Urban park in Fredericton

Wilmot Park is an urban park in Fredericton, New Brunswick, Canada, located across Woodstock Road from Government House.

The area was originally proposed for use as either a public park or pleasure ground by its owner, William Hunter Odell, who, in 1860, offered to donate the land to the city. The city declined his proposal, which had included a provision that would have spared his remaining property from taxation. However, a committee of citizens accepted the land from Odell and, on August 6, 1860, the Prince of Wales (later King Edward VII) declared it open.
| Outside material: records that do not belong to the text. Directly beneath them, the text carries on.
(* ===== verification/Platform.v ===== *)
(** The segments and the task state ([arch/x86_64/gdt/gdt.c]), the real-time clock
    ([drivers/cmos/cmos.c]) and the timer ([exceptions/timer.c]). *)
From S2P Require Import Prelude Interfaces Ram PhysMem DList Kheap Paging Vmm RunQueue Space Context Proc Interrupts.

(** ** Segments *)

Definition GDT_ENTRIES : Z := 7.
Definition GDT_PRESENT : Z := 0x80.
Definition GDT_RING0 : Z := 0x00.
Definition GDT_RING3 : Z := 0x60.
Definition GDT_CODE_DATA : Z := 0x10.
Definition GDT_EXECUTABLE : Z := 0x08.
Definition GDT_RW : Z := 0x02.
Definition GDT_GRANULAR : Z := 0x80.
Definition GDT_LONG_MODE : Z := 0x20.
Definition GDT_32BIT : Z := 0x40.
Definition KERNEL_DATA_SELECTOR : Z := 0x10.
Definition USER_CODE_SELECTOR : Z := 0x20.
Definition TSS_SELECTOR : Z := 0x28.

(** [gdt_entry_t], and the two slots of [gdt_tss_entry_t]. *)
Record gdt_entry := GdtEntry {
  limit_low : Z; base_low : Z; base_mid : Z; access : Z; granularity : Z; base_high : Z;
}.
Record gdt_tss_entry := GdtTssEntry { tss_low : gdt_entry; base_upper : Z; tss_reserved : Z }.

(** The fields of [tss_t] that are not 0 after [tss_init]. *)
Record tss := Tss { rsp0 : Z; ist1 : Z; iopb_offset : Z }.
Definition TSS_SIZE : Z := 104.

Definition gdt_set_gate (base limit acc gran : Z) : gdt_entry :=
  GdtEntry (Z.land limit 0xFFFF) (Z.land base 0xFFFF) (Z.land (Z.shiftr base 16) 0xFF) acc
    (Z.lor (Z.land (Z.shiftr limit 16) 0x0F) (Z.land gran 0xF0)) (Z.land (Z.shiftr base 24) 0xFF).

Definition tss_set_entry (base : Z) : gdt_tss_entry :=
  let limit := TSS_SIZE - 1 in
  GdtTssEntry
    (GdtEntry (Z.land limit 0xFFFF) (Z.land base 0xFFFF) (Z.land (Z.shiftr base 16) 0xFF) 0x89 0x00
       (Z.land (Z.shiftr base 24) 0xFF))
    (Z.land (Z.shiftr base 32) 0xFFFFFFFF) 0.

Definition tss_init (kernel_stack df_stack : Z) : tss := Tss (kernel_stack + 16384) (df_stack + 8192) TSS_SIZE.
Definition tss_set_stack (t : tss) (stack : Z) : tss := Tss stack (ist1 t) (iopb_offset t).
Definition gdt_set_kernel_stack (t : tss) (stack : Z) : tss := tss_set_stack t stack.

Definition flags (l : list Z) : Z := foldl Z.lor 0 l.
(** The table [gdt_init] builds: five segments and the descriptor of the task
    state at address [tss_addr]; and the task state. *)
Definition gdt_init (tss_addr kernel_stack df_stack : Z) : list gdt_entry * gdt_tss_entry * tss :=
  ([gdt_set_gate 0 0 0 0;
    gdt_set_gate 0 0xFFFFF (flags [GDT_PRESENT; GDT_RING0; GDT_CODE_DATA; GDT_EXECUTABLE; GDT_RW]) (flags [GDT_GRANULAR; GDT_LONG_MODE]);
    gdt_set_gate 0 0xFFFFF (flags [GDT_PRESENT; GDT_RING0; GDT_CODE_DATA; GDT_RW]) (flags [GDT_GRANULAR; GDT_32BIT]);
    gdt_set_gate 0 0xFFFFF (flags [GDT_PRESENT; GDT_RING3; GDT_CODE_DATA; GDT_RW]) (flags [GDT_GRANULAR; GDT_32BIT]);
    gdt_set_gate 0 0xFFFFF (flags [GDT_PRESENT; GDT_RING3; GDT_CODE_DATA; GDT_EXECUTABLE; GDT_RW]) (flags [GDT_GRANULAR; GDT_LONG_MODE])],
   tss_set_entry tss_addr, tss_init kernel_stack df_stack).

(** What the processor reads from a descriptor. *)
Definition seg_base (e : gdt_entry) : Z := base_low e + Z.shiftl (base_mid e) 16 + Z.shiftl (base_high e) 24.
Definition seg_limit (e : gdt_entry) : Z := limit_low e + Z.shiftl (Z.land (granularity e) 0x0F) 16.
Definition seg_flags (e : gdt_entry) : Z := Z.land (granularity e) 0xF0.
Definition tss_base (e : gdt_tss_entry) : Z := seg_base (tss_low e) + Z.shiftl (base_upper e) 32.

Lemma gran_bits a g : 0 ≤ a < 16 → 0 ≤ g < 16 →
  Z.land (Z.lor a (Z.land (16 * g) 0xF0)) 0x0F = a ∧ Z.land (Z.lor a (Z.land (16 * g) 0xF0)) 0xF0 = 16 * g.
Proof.
  intros Ha Hg.
  assert (E : forallb (λ x, forallb (λ y, (Z.land (Z.lor x (Z.land (16 * y) 0xF0)) 0x0F =? x) &&
    (Z.land (Z.lor x (Z.land (16 * y) 0xF0)) 0xF0 =? 16 * y)) (seqZ 0 16)) (seqZ 0 16) = true) by (vm_compute; reflexivity).
  rewrite forallb_forall in E. specialize (E a). rewrite forallb_forall in E.
  assert (Hin : ∀ x, 0 ≤ x < 16 → In x (seqZ 0 16)) by (intros x Hx; apply list_elem_of_In, elem_of_seqZ; lia).
  specialize (E (Hin a Ha) g (Hin g Hg)). apply andb_true_iff in E as [E1%Z.eqb_eq E2%Z.eqb_eq]. done.
Qed.

(** A descriptor gives back the base, the limit, the access byte and the flags
    it was made of. *)
Lemma gdt_set_gate_roundtrip base limit acc g :
  0 ≤ base < 2 ^ 32 → 0 ≤ limit < 2 ^ 20 → 0 ≤ g < 16 →
  let e := gdt_set_gate base limit acc (16 * g) in
  seg_base e = base ∧ seg_limit e = limit ∧ access e = acc ∧ seg_flags e = 16 * g.
Proof.
  intros Hb Hl Hg. unfold gdt_set_gate, seg_base, seg_limit, seg_flags. cbn [base_low base_mid base_high limit_low granularity access].
  assert (Hn : Z.land (Z.shiftr limit 16) 0x0F = limit / 2 ^ 16).
  { change 0x0F with (Z.ones 4). rewrite Z.land_ones, Z.shiftr_div_pow2 by lia. apply Z.mod_small. dlia. }
  rewrite Hn. destruct (gran_bits (limit / 2 ^ 16) g) as [-> ->]; [dlia|done|].
  change 0xFFFF with (Z.ones 16). change 0xFF with (Z.ones 8).
  rewrite !Z.land_ones, !Z.shiftr_div_pow2, !Z.shiftl_mul_pow2 by lia. split_and!; try done; dlia.
Qed.

Lemma tss_set_entry_base base : 0 ≤ base < 2 ^ 64 → tss_base (tss_set_entry base) = base.
Proof.
  intros Hb. unfold tss_set_entry, tss_base, seg_base. cbn [tss_low base_upper base_low base_mid base_high].
  change 0xFFFF with (Z.ones 16). change 0xFFFFFFFF with (Z.ones 32). change 0xFF with (Z.ones 8).
  rewrite !Z.land_ones, !Z.shiftr_div_pow2, !Z.shiftl_mul_pow2 by lia. dlia.
Qed.

(** The segment a selector names: its index is the selector without its three low
    bits. *)
Definition segment (table : list gdt_entry) (sel : Z) : option gdt_entry := lookupZ table (sel / 8).
(** Present, privilege level, code or data, executable, 64-bit. *)
Definition seg_is (e : gdt_entry) (ring : Z) (code : bool) : bool :=
  has (access e) GDT_PRESENT && (Z.land (access e) 0x60 =? Z.shiftl ring 5) && has (access e) GDT_CODE_DATA &&
  eqb (has (access e) GDT_EXECUTABLE) code && eqb (has (seg_flags e) GDT_LONG_MODE) code && negb (has (seg_flags e) GDT_32BIT && code) &&
  (seg_base e =? 0) && (seg_limit e =? 0xFFFFF).

(** The selectors of the kernel name the segments their names say, the selectors
    that [SYSRET] derives from [STAR] among them: user data at base + 8 and user
    code at base + 16, both of ring 3. *)
Lemma gdt_init_segments tss_addr ks df : 0 ≤ tss_addr < 2 ^ 64 →
  let '(table, tssd, t) := gdt_init tss_addr ks df in
  let sysret := Z.lor (USER_DATA_SELECTOR - 8) 3 in
  Z.of_nat (length table) + 2 = GDT_ENTRIES ∧
  from_option (λ e, seg_is e 0 true) false (segment table KERNEL_CODE_SELECTOR) = true ∧
  from_option (λ e, seg_is e 0 false) false (segment table KERNEL_DATA_SELECTOR) = true ∧
  from_option (λ e, seg_is e 3 false) false (segment table USER_DATA_SELECTOR) = true ∧
  from_option (λ e, seg_is e 3 true) false (segment table USER_CODE_SELECTOR) = true ∧
  sysret + 8 = Z.lor USER_DATA_SELECTOR 3 ∧ sysret + 16 = Z.lor USER_CODE_SELECTOR 3 ∧
  TSS_SELECTOR / 8 = Z.of_nat (length table) ∧ tss_base tssd = tss_addr ∧ rsp0 t = ks + 16384.
Proof.
  intros Ha. pose proof (tss_set_entry_base tss_addr Ha) as Hb. unfold gdt_init.
  cbv zeta. split_and!; [clear; vm_compute; reflexivity..|exact Hb|reflexivity].
Qed.

(** ** The real-time clock *)

Section cmos.
Context {W : Type} `{Ports W} (fuel : nat).
Implicit Types (w : W).

Definition cmos_read_register (reg : Z) w : Z * W := inb 0x71 (outb 0x70 reg w).
Definition bcd_to_binary (bcd : Z) : Z := u8 (bcd / 16 * 10 + Z.land bcd 0x0F).

(** [cmos_time_t] *)
Record cmos_time := CmosTime { second : Z; minute : Z; hour : Z; day : Z; month : Z; year : Z }.

(** The loop that waits for the end of an update. *)
Fixpoint update_loop (n : nat) w : res W :=
  match n with
  | O => NoFuel
  | S n => let '(st, w) := inb 0x71 w in if has st 0x80 then update_loop n w else Ret w
  end.
Definition cmos_read_time w : res (cmos_time * W) :=
  w ← update_loop fuel (outb 0x70 0x0A w);
  let '(s, w) := cmos_read_register 0x00 w in
  let '(mi, w) := cmos_read_register 0x02 w in
  let '(h, w) := cmos_read_register 0x04 w in
  let '(d, w) := cmos_read_register 0x07 w in
  let '(mo, w) := cmos_read_register 0x08 w in
  let '(y, w) := cmos_read_register 0x09 w in
  Ret (CmosTime (bcd_to_binary s) (bcd_to_binary mi) (bcd_to_binary h) (bcd_to_binary d) (bcd_to_binary mo) (bcd_to_binary y), w).

Definition unix_timestamp (t : cmos_time) : Z :=
  u64 (946684800 + u64 (year t * 365 * 24 * 3600) + u64 (u64 (month t - 1) * 30 * 24 * 3600) +
       u64 (u64 (day t - 1) * 24 * 3600) + hour t * 3600 + minute t * 60 + second t).
Definition cmos_get_unix_timestamp w : res (Z * W) := '(t, w) ← cmos_read_time w; Ret (unix_timestamp t, w).

(** Low memory in KB. *)
Definition GetCMOSMem w : Z * W :=
  let '(low, w) := inb 0x71 (outb 0x70 0x30 w) in
  let '(high, w) := inb 0x71 (outb 0x70 0x31 w) in
  (u16 (Z.lor low (Z.shiftl high 8)), w).
End cmos.

(** Two BCD digits. *)
Lemma bcd_to_binary_spec v : 0 ≤ v < 100 → bcd_to_binary (v / 10 * 16 + v mod 10) = v.
Proof.
  intros Hv. unfold bcd_to_binary. change 0x0F with (Z.ones 4). rewrite Z.land_ones by lia. unfold u8. dlia.
Qed.

(** ** The timer *)

Definition TIMER_FREQUENCY : Z := 1000.
Definition MAX_TIMER_CALLBACKS : nat := 8.

Section timer.
Context {H : Type} `{HeapAlloc H} `{KernelCode}.
(** Callbacks by their identity, and what they do. *)
Context {F : Type} `{EqDecision F} (run : F → ks H → res (ks H)).
Context {W : Type} `{Ports W} `{Stubs}.
Implicit Types (s : ks H) (w : W).

(** [timer_callbacks[0 .. callback_count)] and the counters. *)
Record timer := Timer {
  timer_ticks : Z; timer_initialized : bool; boot_timestamp : Z; timer_callbacks : list F;
}.

Fixpoint run_all (cs : list F) s : res (ks H) :=
  match cs with [] => Ret s | c :: cs => s ← run c s; run_all cs s end.
Definition timer_handler (t : timer) s : res (timer * ks H) :=
  if negb (timer_initialized t) then Ret (t, s) else
  let t := Timer (u64 (timer_ticks t + 1)) true (boot_timestamp t) (timer_callbacks t) in
  s ← run_all (timer_callbacks t) s;
  s ← (if sched_is_enabled s then sched_tick s else Ret s);
  Ret (t, s).

(** [handler] stands for [timer_handler] in the table of IRQ handlers. *)
Definition timer_init {G : Type} (handler : G) (frequency : Z) (t : timer) (i : intr (F := G)) w : timer * intr (F := G) * W :=
  let frequency := if (frequency =? 0) || (1193182 <? frequency) then TIMER_FREQUENCY else frequency in
  let '(i, w) := irq_register_handler i 0 handler w in
  let divisor := 1193182 / frequency in
  let divisor := if divisor <? 1 then 1 else divisor in
  let divisor := if 65535 <? divisor then 65535 else divisor in
  let w := io_wait (outb 0x43 0x36 w) in
  let w := io_wait (outb 0x40 (Z.land divisor 0xFF) w) in
  let w := io_wait (outb 0x40 (Z.land (Z.shiftr divisor 8) 0xFF) w) in
  (Timer 0 true (boot_timestamp t) [], i, w).

(** [None] is the null pointer. *)
Definition timer_register_callback (t : timer) (callback : option F) : Z * timer :=
  match callback with
  | None => (-1, t)
  | Some c =>
      if bool_decide (MAX_TIMER_CALLBACKS ≤ length (timer_callbacks t))%nat then (-1, t) else
      if bool_decide (c ∈ timer_callbacks t) then (-1, t) else
      (0, Timer (timer_ticks t) (timer_initialized t) (boot_timestamp t) (timer_callbacks t ++ [c]))
  end.
Fixpoint remove_first (cs : list F) (c : F) : list F :=
  match cs with [] => [] | x :: cs => if bool_decide (x = c) then cs else x :: remove_first cs c end.
Definition timer_unregister_callback (t : timer) (callback : option F) : timer :=
  match callback with
  | None => t
  | Some c => Timer (timer_ticks t) (timer_initialized t) (boot_timestamp t) (remove_first (timer_callbacks t) c)
  end.

Definition timer_get_ticks (t : timer) : Z := timer_ticks t.
Definition timer_get_seconds (t : timer) : Z := if timer_initialized t then timer_ticks t / TIMER_FREQUENCY else 0.
Definition timer_get_milliseconds (t : timer) : Z := if timer_initialized t then timer_ticks t else 0.
Definition timer_set_boot_time (t : timer) : timer :=
  Timer (timer_ticks t) (timer_initialized t) (timer_ticks t) (timer_callbacks t).
Definition timer_get_uptime_seconds (t : timer) : Z :=
  if timer_initialized t then u64 (timer_ticks t - boot_timestamp t) / TIMER_FREQUENCY else 0.

(** The callbacks stay distinct and few; what was registered is called until it is
    unregistered. *)
Definition callbacks_ok (t : timer) : Prop :=
  NoDup (timer_callbacks t) ∧ (length (timer_callbacks t) ≤ MAX_TIMER_CALLBACKS)%nat.

Lemma register_callback_spec t c : callbacks_ok t →
  let '(rc, t') := timer_register_callback t (Some c) in callbacks_ok t' ∧
  (rc = 0 ∧ c ∉ timer_callbacks t ∧ timer_callbacks t' = timer_callbacks t ++ [c] ∨
   rc = -1 ∧ t' = t ∧ (c ∈ timer_callbacks t ∨ length (timer_callbacks t) = MAX_TIMER_CALLBACKS)).
Proof.
  intros [Hn Hl]. unfold timer_register_callback. case_bool_decide as Hf.
  { split; [done|]. right. split_and!; [done..|]. right. lia. }
  case_bool_decide as Hc; [split; [done|]; right; by auto|]. split; [|left; by auto].
  split; cbn [timer_callbacks]; [|rewrite length_app; cbn; lia].
  apply NoDup_app. split_and!; [done| |by apply NoDup_singleton]. by intros x Hx ->%list_elem_of_singleton.
Qed.

Lemma remove_first_sub cs c x : x ∈ remove_first cs c → x ∈ cs.
Proof.
  induction cs as [|y cs IH]; [done|]. cbn. case_bool_decide; [by right|].
  intros [->|Hx]%elem_of_cons; [by left|right; by apply IH].
Qed.
Lemma unregister_callback_spec t c : callbacks_ok t →
  let t' := timer_unregister_callback t (Some c) in callbacks_ok t' ∧
  ∀ x, x ∈ timer_callbacks t' ↔ x ∈ timer_callbacks t ∧ x ≠ c.
Proof.
  intros [Hn Hl]. cbn [timer_unregister_callback]. unfold callbacks_ok. cbn [timer_callbacks].
  assert (E : ∀ cs, NoDup cs → NoDup (remove_first cs c) ∧ (length (remove_first cs c) ≤ length cs)%nat ∧
    ∀ x, x ∈ remove_first cs c ↔ x ∈ cs ∧ x ≠ c).
  { induction 1 as [|y cs Hy Hcs (IH1 & IH2 & IH3)]; cbn [remove_first].
    - split_and!; [constructor|lia|]. intros x. split; [by intros ?%elem_of_nil|by intros [?%elem_of_nil _]].
    - case_bool_decide as Hyc.
      + subst y. split_and!; [done|cbn; lia|]. intros x. rewrite elem_of_cons. split; [|by intros [[->|?] ?]].
        intros Hx. split; [by right|]. by intros ->.
      + split_and!; [constructor; [|done]; by intros ?%remove_first_sub|cbn; lia|].
        intros x. rewrite !elem_of_cons, IH3. split; [intros [->|[]]; auto|intros [[->|?] ?]; auto]. }
  destruct (E _ Hn) as (E1 & E2 & E3). split; [split; [done|lia]|done].
Qed.
End timer.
However, the area remained largely undeveloped for the next several years, with the city describing it during this time as a pleasure ground. In 1894, Edward H. Wilmot bought the land. Wilmot began work on developing the property into a park and, the following year, he donated it to the city, with the provision that it bear his surname. In 1984, Queen Elizabeth II visited the park.

== Description ==
The park covers an area of 4.9 ha. It is bounded by Rookwood Avenue, Woodstock Road, Odell Avenue, and Saunders Street. As of 2025, the park features a gravel trail system and is landscaped with elm trees, flowers, and various fruit trees. Facilities include a bandstand and splash pad, in addition to courts for basketball, lawn bowling, and tennis. A senior centre, the Stepping Stone Seniors Centre, is also located within the park, adjacent to Saunders Street. Government House overlooks the park, across Woodstock Road.

== History ==

=== Establishment ===
In 1860, William Hunter Odell, a large landowner who operated the Rookwood estate in Fredericton, offered the land now occupied by Wilmot Park to the city for use as either a pleasure ground or public park. As part of the offer, Odell stipulated that the city would have to immediately commence on the fencing and development of the land and hire a groundskeeper. Additionally, the city would not levy taxes against Odell's remaining property, which constituted over 400 acre. However, the city declined the offer. In response, several Fredericton citizens organized a committee to accept the property on behalf of the citizenry. A ceremony for this was held on June 18, 1860, and on August 6 of that year, the Prince of Wales (later King Edward VII) declared it officially open. According to the city of Fredericton, the land at this time was a "pleasure ground".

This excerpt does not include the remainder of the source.